Table 3 Spontaneous Activity Difference of Baseline Between Groups and Longitudinal Changes in AD Spectrum with ID Group

Figure 4 Distribution of baseline collaborative network spontaneous activity differences between the AD spectrum with ID and without ID groups in the sleep-related conjunction network. Two-sample t tests were performed between two groups’ normalized ALFF maps with gender, age, education level, HAMD, HAMA as covariates, thresholds were set at p < 0.05, determined by Monte Carlo simulation, and the differential brain region covered affective auditory processing and sensory-motor networks (peak MNI coordinate: −30, −3, −3), including the left middle temporal gyrus (LMTG), left putamen, left amygdala, left superior temporal gyrus (LSTG), left postcentral gyrus (LpostCG), and left precentral gyrus (LpreCG).

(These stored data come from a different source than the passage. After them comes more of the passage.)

(* ===== verification/DrsPlanner.v ===== *)
(** * Scoring and planning migrations

    Models [internal/drs/planner.go] and the scoring of
    [internal/drs/engine.go]. The planner simulates moves on its own copy of the
    placement. [sort.Slice], the append that drops an index and the undo all
    work inside the source's backing array, which the loop's range reads: the
    loop below reads the placement again at each index. *)

From S2P Require Import Prelude GoFloat GoStrings DrsRules.

(** ** Scores *)

Record Weights := { wt_CPU : float64; wt_Memory : float64 }.

Definition DefaultWeights : Weights := {| wt_CPU := f_lit 3 1; wt_Memory := f_lit 7 1 |}.

Record NodeScore := { ns_Node : string; ns_Score : float64; ns_CPULoad : float64; ns_MemLoad : float64 }.

(** The fields of [proxmox.NodeListEntry] DRS reads. *)
Record NodeListEntry := { ne_Node : string; ne_Status : string; ne_MaxCPU : Z; ne_MaxMem : Z }.

Definition cap1 (x : float64) : float64 := if fgt x f1 then f1 else x.

Definition ScoreNode (node : NodeListEntry) (workloads : list Workload) (weights : Weights) :
    NodeScore :=
  let cpuLoad :=
    if (0 <? ne_MaxCPU node)%Z then
      let totalCPU :=
        foldl (λ t w, fadd t (fmul (w_CPUUsage w) (f_of_Z (w_CPUs w)))) f0 workloads in
      cap1 (fdiv totalCPU (f_of_Z (ne_MaxCPU node)))
    else f0 in
  let memLoad :=
    if (0 <? ne_MaxMem node)%Z then
      let totalMem := foldl (λ t w, int64 (t + w_Mem w)) 0%Z workloads in
      cap1 (fdiv (f_of_Z totalMem) (f_of_Z (ne_MaxMem node)))
    else f0 in
  {| ns_Node := ne_Node node;
     ns_Score := fadd (fmul (wt_CPU weights) cpuLoad) (fmul (wt_Memory weights) memLoad);
     ns_CPULoad := cpuLoad;
     ns_MemLoad := memLoad |}.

It showed significantly decreased activity in the AD spectrum with ID group (purple violin graph) compared to without ID group (green violin graph), **** means p<0.0001. Spontaneous activity in this collaborative network was significantly negatively correlated with “subjective sleep quality” scores in all patients at baseline (r= −0.497, p=0.006), which meant that the lower the intrinsic activity in this collaborative network, the worse the sleep quality within AD spectrum patients.

Abbreviations: ALFF, amplitude of low-frequency fluctuations; PCA, principal component analysis.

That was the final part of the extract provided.